The U.S. Department of Health and Human Services (HHS) developed a set of federal standards for protecting the privacy of personal health information under the Health Insurance Portability and Accountability Act of 1996 (HIPAA).1 The HIPAA Privacy Rule set forth detailed regulations regarding the types of uses and disclosures of individuals’ personally identifiable health information—called “protected health information”—permitted by “covered entities” (health plans, health care clearinghouses, and health care providers who transmit information in electronic form in connection with transactions for which HHS has adopted standards under HIPAA).2 A major goal of the HIPAA Privacy Rule is to ensure that individuals’ health information is properly protected while allowing the flow of information needed to promote high-quality health care. The HIPAA Privacy Rule also set out requirements for the conduct of health research.

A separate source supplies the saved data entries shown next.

(** No blocked element anywhere in the tree. *)
Fixpoint blockedFree (n : Node) : bool :=
  match n with
  | Element tag _ kids => negb (isBlocked tag) && forallb blockedFree kids
  | _ => true
  end.

Definition visible (c : char) : bool := negb (isWhiteSpace c).

(** The bytes from [o] on as an unsigned integer, most or least
    significant byte first. *)
Definition be32 (bytes : Uint8Array) (o : nat) : Z :=
  (2 ^ 24 * at_ bytes o + 2 ^ 16 * at_ bytes (o + 1) + 2 ^ 8 * at_ bytes (o + 2)
   + at_ bytes (o + 3))%Z.
Definition be16 (bytes : Uint8Array) (o : nat) : Z :=
  (2 ^ 8 * at_ bytes o + at_ bytes (o + 1))%Z.
Definition le16 (bytes : Uint8Array) (o : nat) : Z :=
  (at_ bytes o + 2 ^ 8 * at_ bytes (o + 1))%Z.
Definition le24 (bytes : Uint8Array) (o : nat) : Z :=
  (at_ bytes o + 2 ^ 8 * at_ bytes (o + 1) + 2 ^ 16 * at_ bytes (o + 2))%Z.

(** A marker segment of a JPEG stream: [FF], the marker, the two bytes of
    the length (which counts itself) and the payload. *)
Record Segment := {
  seg_marker : byte;
  seg_hi : byte;
  seg_lo : byte;
  seg_payload : list byte
}.

Definition segmentBytes (s : Segment) : list byte :=
  [xff; seg_marker s; seg_hi s; seg_lo s] ++ seg_payload s.

(** A segment the marker loop steps over: its marker is no fill byte, no
    end of image, no start of scan and no frame header, and its length
    field is the length of what follows the marker. *)
Definition Skipped (s : Segment) : Prop :=
  byteZ (seg_marker s) <> 255%Z
  /\ byteZ (seg_marker s) <> 217%Z
  /\ byteZ (seg_marker s) <> 218%Z
  /\ isSOF (Some (byteZ (seg_marker s))) = false
  /\ (2 ^ 8 * byteZ (seg_hi s) + byteZ (seg_lo s) = 2 + Z.of_nat (length (seg_payload s)))%Z.

(** The literal a pattern begins with, when it begins with one. *)
Fixpoint firstLit (r : regex) : option char :=
  match r with
  | Cls false [IChar c] => Some c
  | Seq r1 _ => firstLit r1
  | Group _ r1 => firstLit r1
  | _ => None
  end.

End Terms.
Export Terms.

(** ** Binary64 values and rounding

    What the arithmetic of the image utilities is measured against: the
    rational a float stands for, and the place of a real in the grid of the
    multiples of a power of two, as the rounding of the IEEE operations
    sees it. *)

Module Binary64.

Definition pow2 (e : Z) : Q := (2 ^ e)%Q.

(** The rational a finite float stands for. *)
Definition SFvalue (x : spec_float) : option Q :=
  match x with
  | S754_zero _ => Some 0%Q
  | S754_finite s m e =>
      Some ((if s then - inject_Z (Z.pos m) else inject_Z (Z.pos m)) * pow2 e)%Q
  | _ => None
  end.

Definition f64_value (x : float) : option Q := SFvalue (Prim2SF x).

(** [x] lies in the interval from m * 2^e to (m + 1) * 2^e, at the place
    that [l] tells: at its start, below, at or above its middle. *)
Definition located (m e : Z) (l : location) (x : Q) : Prop :=
  match l with
  | loc_Exact => (x == inject_Z m * pow2 e)%Q
  | loc_Inexact Lt =>
      (inject_Z m * pow2 e < x)%Q /\ (x < inject_Z m * pow2 e + (1 # 2) * pow2 e)%Q
  | loc_Inexact Eq => (x == inject_Z m * pow2 e + (1 # 2) * pow2 e)%Q
  | loc_Inexact Gt =>
      (inject_Z m * pow2 e + (1 # 2) * pow2 e < x)%Q
      /\ (x < inject_Z m * pow2 e + pow2 e)%Q
  end.
(** X2. [generateTokens] does not validate a lifetime. A lifetime with a
    minus sign (a numeral below 2^53, the difference within the range of
    [Date]) gives an expiry date that is not after the clock reading: cookies
    that are born expired. A lifetime that does not begin like a number (it
    is empty, or an ASCII character other than white space, a sign or a digit
    is at its head) gives an invalid expiry date, exactly as an absent one
    does. In each case the call returns whenever the
    signer signs. *)
Theorem lifetime_not_validated
    (userId : string) (w w' : State S R) tokens t1 r1 t2 r2 :
  generateTokens userId w = (Return tokens, w') →
  Date_now (runtime w) = (t1, r1) → Date_now r1 = (t2, r2) →
  (∀ n : N,
     process_env w !! "JWT_ACCESS_TOKEN_EXPIRATION_MS" = Some ("-" +:+ decimal n) →
     Z.of_N n < 2 ^ 53 → Z.abs (t1 - Z.of_N n) ≤ max_time →
     ∃ ea, Tokens.expireAccessToken tokens = Some ea ∧
           ea = t1 - Z.of_N n ∧ ea ≤ t1) ∧
  (∀ n : N,
     process_env w !! "JWT_REFRESH_TOKEN_EXPIRATION_MS" = Some ("-" +:+ decimal n) →
     Z.of_N n < 2 ^ 53 → Z.abs (t2 - Z.of_N n) ≤ max_time →
     ∃ er, Tokens.expireRefreshToken tokens = Some er ∧
           er = t2 - Z.of_N n ∧ er ≤ t2) ∧
  (∀ s, starts_non_numeric s = true →
        process_env w !! "JWT_ACCESS_TOKEN_EXPIRATION_MS" = Some s →
        Tokens.expireAccessToken tokens = None) ∧
  (∀ s, starts_non_numeric s = true →
        process_env w !! "JWT_REFRESH_TOKEN_EXPIRATION_MS" = Some s →
        Tokens.expireRefreshToken tokens = None) ∧
  (process_env w !! "JWT_ACCESS_TOKEN_EXPIRATION_MS" = None →
   Tokens.expireAccessToken tokens = None) ∧
  (process_env w !! "JWT_REFRESH_TOKEN_EXPIRATION_MS" = None →
   Tokens.expireRefreshToken tokens = None).
Proof.
  intros Hg H1 H2.
  destruct (generateTokens_expiries _ _ _ _ _ _ _ _ Hg H1 H2) as [Ha Hr].
  assert (Hneg : ∀ t (n : N),
            Z.of_N n < 2 ^ 53 → Z.abs (t - Z.of_N n) ≤ max_time →
            setTime_plus t (Some (to_Number (- Z.of_N n))) = Some (t - Z.of_N n)).
  { intros t n Hn Hsum. rewrite to_Number_small by lia.
    by apply setTime_plus_in_range. }
  split; [|split; [|split; [|split; [|split]]]].
  - intros n Henv Hn Hsum. rewrite Ha, Henv, parseInt_minus_decimal, Hneg by done.
    eexists. split; [done|]. lia.
  - intros n Henv Hn Hsum. rewrite Hr, Henv, parseInt_minus_decimal, Hneg by done.
    eexists. split; [done|]. lia.
  - intros s Hs Henv. by rewrite Ha, Henv, parseInt_non_numeric.
  - intros s Hs Henv. by rewrite Hr, Henv, parseInt_non_numeric.
  - intros Henv. by rewrite Ha, Henv.
  - intros Henv. by rewrite Hr, Henv.
Qed.

End Lifetimes.

(** ** Rows under a sequence of calls *)

Section Rows.
Context {S R : Type} `{UsersService S} `{Runtime R}.
Context `{!UsersServiceLaws S}.

Lemma same_credentials_refl (u : UserEntity.t) : same_credentials u u.
Proof. done. Qed.

Lemma same_credentials_with_refreshToken v (u u' : UserEntity.t) :
  same_credentials u u' → same_credentials u (with_refreshToken v u').
Proof. by intros (? & ? & ? & ?). Qed.
(** * nette/vite-plugin: the Vite plugin for Nette, verified against its specification.

  The development embeds the plugin's [index.ts] as executable Rocq
  definitions.  The revision embedded is the one with the [host] plugin
  option, the port-80 rule and the [allowedHosts] setting, which is the one
  the tests of the repository exercise; module [Legacy] holds the earlier
  revision kept as [src/src/index.ts]: its hooks and callbacks, the
  banner it prints from a timer with its two version probes, and the
  middleware it installs.

  - [Str], [Path]: the POSIX flavour of Node's [path] module ([resolve],
    [join], [dirname]) on strings;
  - [Fs]: a tree-shaped file system with the four [fs] calls the plugin
    makes;
  - [Json]: [JSON.stringify] for flat string records;
  - [Data], [Monad], [Plugin]: the module-level variables, the hooks of
    the plugin object and the listener callbacks, in a state-and-exception
    monad over a [World];
  - [Signal]: the callback for SIGINT;
  - [Spec], [Setting], [Sample]: the notions of the specification, the
    setting of the theorems, and a sample process.

  The facts and the theorems follow the definitions: first the claims of
  the specification (module [Claims]), then further properties of the
  code (module [Further]). *)

From stdpp Require Import gmap strings list fin_maps pretty.
From Stdlib Require Import Ascii.

Set Default Proof Using "Type".
#[local] Set Warnings "-register-all".
#[local] Open Scope string_scope.

(* ===================================================================== *)
(** * Strings *)
(* ===================================================================== *)

Module Str.

Definition slash : ascii := "/"%char.
Definition is_slash (c : ascii) : bool := Ascii.eqb c slash.

(** [s.split('/')] *)
Fixpoint split_slash (s : string) : list string :=
  match s with
  | EmptyString => [EmptyString]
  | String c s' =>
      if is_slash c then EmptyString :: split_slash s'
      else match split_slash s' with
           | [] => [String c EmptyString]
           | h :: t => String c h :: t
           end
  end.

(** [s.charCodeAt(0) === CHAR_FORWARD_SLASH] *)
Definition starts_with_slash (s : string) : bool :=
  match s with
  | String c _ => is_slash c
  | EmptyString => false
  end.

(** [s.charCodeAt(s.length - 1) === CHAR_FORWARD_SLASH] *)
Fixpoint ends_with_slash (s : string) : bool :=
  match s with
  | EmptyString => false
  | String c EmptyString => is_slash c
  | String _ s' => ends_with_slash s'
  end.

Definition is_empty (s : string) : bool :=
  match s with EmptyString => true | _ => false end.

Fixpoint has_slash (s : string) : bool :=
  match s with
  | EmptyString => false
  | String c s' => is_slash c || has_slash s'
  end.

Fixpoint drop_while (f : ascii -> bool) (l : list ascii) : list ascii :=
  match l with
  | [] => []
  | c :: l' => if f c then drop_while f l' else l
  end.

(** The double quote character, for messages and JSON text. *)
Definition dquote : string := String (ascii_of_nat 34) EmptyString.

End Str.

(* ===================================================================== *)
(** * Node's [path] module (POSIX) *)
(* ===================================================================== *)

Module Path.
Import Str.

(** One segment of [normalizeString]: empty and [.] segments are
    skipped, [..] pops the previous segment (or is kept when the path may
    climb above its start), anything else is pushed.  The stack holds the
    segments kept so far, last one first. *)
Definition normalize_step (allowAboveRoot : bool)
    (stack : list string) (seg : string) : list string :=
  if decide (seg = EmptyString) then stack
  else if decide (seg = ".") then stack
  else if decide (seg = "..") then
    match stack with
    | top :: rest =>
        if decide (top = "..")
        then (if allowAboveRoot then ".." :: stack else stack)
        else rest
    | [] => if allowAboveRoot then [".."] else []
    end
  else seg :: stack.

Definition normalize_segments (allowAboveRoot : bool) (segs : list string)
    : list string :=
  rev (fold_left (normalize_step allowAboveRoot) segs []).

(** [normalizeString(path, allowAboveRoot, '/', isPosixPathSeparator)] *)
Definition normalizeString (path : string) (allowAboveRoot : bool) : string :=
  String.concat "/" (normalize_segments allowAboveRoot (split_slash path)).

(** The loop of [path.resolve]: arguments are visited from the last one
    to the first, then the working directory, until an absolute one has
    been prepended.  [paths] is that visiting order. *)
Fixpoint resolve_loop (paths : list string) (resolvedPath : string)
    : string * bool :=
  match paths with
  | [] => (resolvedPath, false)
  | p :: rest =>
      if is_empty p then resolve_loop rest resolvedPath
      else
        let resolvedPath' := p +:+ "/" +:+ resolvedPath in
        if starts_with_slash p then (resolvedPath', true)
        else resolve_loop rest resolvedPath'
  end.

(** The segments [path.resolve] arrives at, and whether they are rooted. *)
Definition resolve_segments (cwd : string) (args : list string)
    : bool * list string :=
  let '(resolvedPath, resolvedAbsolute) := resolve_loop (rev args ++ [cwd]) EmptyString in
  (resolvedAbsolute,
   normalize_segments (negb resolvedAbsolute) (split_slash resolvedPath)).

(** [path.resolve(...args)] with [process.cwd()] = [cwd]. *)
Definition resolve (cwd : string) (args : list string) : string :=
  let '(resolvedAbsolute, segs) := resolve_segments cwd args in
  let resolvedPath := String.concat "/" segs in
  if resolvedAbsolute then "/" +:+ resolvedPath
  else if is_empty resolvedPath then "." else resolvedPath.

(** [path.normalize(path)] *)
Definition normalize (path : string) : string :=
  if is_empty path then "."
  else
    let isAbsolute := starts_with_slash path in
    let trailingSeparator := ends_with_slash path in
    let path' := normalizeString path (negb isAbsolute) in
    if is_empty path' then
      (if isAbsolute then "/" else if trailingSeparator then "./" else ".")
    else
      let path'' := if trailingSeparator then path' +:+ "/" else path' in
      if isAbsolute then "/" +:+ path'' else path''.

(** [path.join(...args)] *)
Definition join (args : list string) : string :=
  match filter (fun a => is_empty a = false) args with
  | [] => "."
  | parts => normalize (String.concat "/" parts)
  end.

(** [path.dirname(path)]: scanning from the end (index 0 excluded),
    trailing separators are skipped, then the last segment, and the path
    is cut at the separator found there. *)
Definition dirname (path : string) : string :=
  match String.list_ascii_of_string path with
  | [] => "."
  | c :: rest =>
      let hasRoot := is_slash c in
      let scanned :=
        drop_while (fun x => negb (is_slash x)) (drop_while is_slash (rev rest)) in
      match scanned with
      | [] => if hasRoot then "/" else "."
      | _ :: before =>
          if hasRoot && bool_decide (before = []) then "//"
          else String.string_of_list_ascii (c :: rev before)
      end
  end.

(** The text of a rooted path with the given segments. *)
Definition render (segs : list string) : string :=
  "/" +:+ String.concat "/" segs.

(** A segment that normalisation keeps as it is. *)
Definition clean (seg : string) : Prop :=
  seg <> EmptyString /\ seg <> "." /\ seg <> ".." /\ has_slash seg = false.

End Path.


(* ===================================================================== *)
(** * The file system and Node's [fs] calls *)
(* ===================================================================== *)

Module Fs.

(** A file holds the text written to it; a directory maps names to nodes. *)
Inductive node : Type :=
| File (data : string)
| Dir (entries : gmap string node).

Inductive errno : Type := ENOENT | ENOTDIR | EISDIR | EEXIST.

#[global] Instance errno_eq_dec : EqDecision errno.
Proof. solve_decision. Defined.
(** * financial-advisor: the training-and-evaluation engine and the advisor

    A shallow embedding of [src/lib/ml.ts] (module [Ml]) and
    [src/lib/ai.ts] (module [Ai]), and of the page that calls them,
    [src/components/Models.tsx] (module [Models]).

    JavaScript numbers are IEEE 754 binary64 values, so they are modelled by
    Rocq's primitive [float]: the arithmetic of the source is evaluated
    bit-for-bit, rounding, signed zeros, infinities and NaN included.
    Universal statements are proved through the specification of the
    primitive operations over [spec_float] ([Prim2SF], [add_spec], ...).

    Exceptions (and rejected promises of the [async] functions) are explicit:
    a function that can throw returns an [outcome].  The third-party
    libraries (simple linear regression, random forest, TensorFlow.js) are not
    part of the repository; they are taken as a record of operations. *)

From Stdlib Require Import ZArith String Ascii Bool Lia Floats List.
From Stdlib Require Import Permutation Sorted.
From Stdlib Require Uint63.
Import ListNotations.
Set Warnings "-inexact-float".

Local Open Scope list_scope.
Local Open Scope float_scope.

(** ** JavaScript values and numbers *)

Module Js.

(** The cells of a record as the ingestion layer hands them over: the
    parameter type of the engine is [any[]]. *)
Inductive JsValue :=
| JsUndefined
| JsNull
| JsNumber (x : float)
| JsString (s : string).

(** A record (row): property names with their values; [row[f]] of an absent
    property is [undefined]. *)
Definition Row := list (string * JsValue).

Fixpoint get (row : Row) (key : string) : JsValue :=
  match row with
  | [] => JsUndefined
  | (k, v) :: rest => if String.eqb k key then v else get rest key
  end.

(** Exceptions.  The source itself only ever fails with the native
    [TypeError] (a property read on [undefined]); [ValidationError] and
    [ConfigurationError] are the error classes the specification names, and a
    failure inside a third-party library is a [LibraryError]. *)
Inductive JsError :=
| TypeError
| ValidationError
| ConfigurationError
| LibraryError (msg : string).

Inductive outcome (A : Type) :=
| Ok (a : A)
| Throw (e : JsError).
Arguments Ok {A} a.
Arguments Throw {A} e.

Definition bind {A B} (m : outcome A) (k : A -> outcome B) : outcome B :=
  match m with
  | Ok a => k a
  | Throw e => Throw e
  end.

(** What a call into a third-party library gives back. *)
Inductive Result (A : Type) :=
| Returns (a : A)
| Raises (msg : string).
Arguments Returns {A} a.
Arguments Raises {A} msg.

Definition call {A} (r : Result A) : outcome A :=
  match r with
  | Returns a => Ok a
  | Raises msg => Throw (LibraryError msg)
  end.
(** [processFrontMatter] of call [k] settles.  It belongs to the host
    application; it is taken here as a read-modify-write without locking:
    the header read when the call was made is passed through the callback
    and saved, or the call fails and nothing is saved. *)
Definition processFrontMatterSettles (k : nat) (failure : option string) (m : manager) : manager :=
  match promises m !! k with
  | Some l =>
      match l_phase l with
      | Writing snapshot =>
          match failure with
          | None =>
              with_phase k (Settling Fulfilled)
                (save (l_path l) (mergeUpdates (l_updates l) snapshot) m)
          | Some e => with_phase k (Settling (Rejected e)) m
          end
      | _ => m
      end
  | None => m
  end.

(** The [finally] callback of call [k]:
    [if (this.updateQueues.get(filePath) === updatePromise) delete], after
    which [updatePromise] settles like the promise before it. *)
Definition finallyReaction (k : nat) (m : manager) : manager :=
  match promises m !! k with
  | Some l =>
      match l_phase l with
      | Settling o =>
          with_phase k (Settled o)
            (if decide (updateQueues m !! l_path l = Some k)
             then Manager (promises m) (delete (l_path l) (updateQueues m)) (vault m)
             else m)
      | _ => m
      end
  | None => m
  end.

Inductive event :=
  | CallUpdate (filePath : string) (updates : fields)
  | ThenRuns (k : nat)
  | WriteSettles (k : nat) (failure : option string)
  | FinallyRuns (k : nat).

Definition step (m : manager) (e : event) : manager :=
  match e with
  | CallUpdate filePath updates => update filePath updates m
  | ThenRuns k => thenReaction k m
  | WriteSettles k failure => processFrontMatterSettles k failure m
  | FinallyRuns k => finallyReaction k m
  end.
(** * tap_s3_csv.sync: the per-table sync engine

    A shallow embedding of [src/tap_s3_csv/sync.py] ([sync_stream],
    [sync_table_file], [RecordMessageWithSequence]) and the properties
    of its ordering, checkpointing, provenance stamping and sequencing.

    Effects are modelled with a writer-and-error monad: every call that
    leaves the process (logging, storage access, module import,
    message and state output) appends one [event] to a trace, and a
    Python exception is the [Raise] result, which stops the
    computation and keeps the trace produced so far.  The [state]
    dictionary, which the caller shares with [sync_stream] and which
    [singer.write_bookmark] updates in place, is threaded explicitly
    through the file loop and returned next to the trace. *)

From Stdlib Require Import ZArith String Ascii List Sorted Permutation Lia.
From stdpp Require Import gmap strings list fin_maps sorting.

(** ** Python values *)

(** Scalar values found in CSV rows, after and before coercion. *)
Inductive pyval :=
| PNone
| PStr (s : string)
| PInt (z : Z)
| PBool (b : bool).

#[global] Instance pyval_eq_dec : EqDecision pyval.
Proof. solve_decision. Defined.

(** A decoded row and a record are Python dicts from field name to value. *)
Abbreviation row := (gmap string pyval).

(** Exceptions.  [KeyError] comes from [config[...]], and
    [ModuleNotFoundError] from [importlib.import_module]; every other
    fault of a collaborator (storage, decoder, transformer, date parser)
    is a [Fault] with its class name and message. *)
Inductive exn :=
| KeyError (k : string)
| ModuleNotFoundError (name : string)
| Fault (cls msg : string).

Inductive result (A : Type) :=
| OK (a : A)
| Raise (e : exn).
Arguments OK {A} a.
Arguments Raise {A} e.

(** ** Aware datetimes

    [last_modified] is a timezone-aware [datetime].  It is represented by
    the instant it denotes, in microseconds since the Unix epoch (the
    resolution of Python's datetime), its UTC offset in minutes, and the
    identity of its [tzinfo] object.  The wall-clock fields Python stores
    (year to microsecond) are the instant shifted by the offset. *)
Record datetime := {
  epoch_us : Z;
  utcoffset : Z;
  tzinfo : nat
}.

(** The wall-clock fields as one number: microseconds of local time. *)
Definition wall_us (d : datetime) : Z := (epoch_us d + utcoffset d * 60000000)%Z.

(** [a < b] on aware datetimes ([datetime._cmp]).  When both carry the
    same [tzinfo] object, or the same UTC offset, the wall-clock fields
    are compared and the offsets ignored; otherwise the instants are
    compared.  With one [tzinfo] of varying offset (daylight saving) the
    wall-clock order can differ from the order of the instants. *)
Definition dt_lt (a b : datetime) : bool :=
  if (tzinfo a =? tzinfo b)%nat then (wall_us a <? wall_us b)%Z
  else if (utcoffset a =? utcoffset b)%Z then (wall_us a <? wall_us b)%Z
  else (epoch_us a <? epoch_us b)%Z.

The Institute of Medicine Committee on Health Research and the Privacy of Health Information (the committee) was charged with two principal tasks3: (1) to assess whether the HIPAA Privacy Rule is having an impact on the conduct of health research, defined broadly as “a systematic investigation, including research development, testing and evaluation, designed to develop or contribute to generalizable knowledge”4; and (2) to propose recommendations to facilitate the efficient and effective conduct of important health research while maintaining or strengthening the privacy protections of personally identifiable health information.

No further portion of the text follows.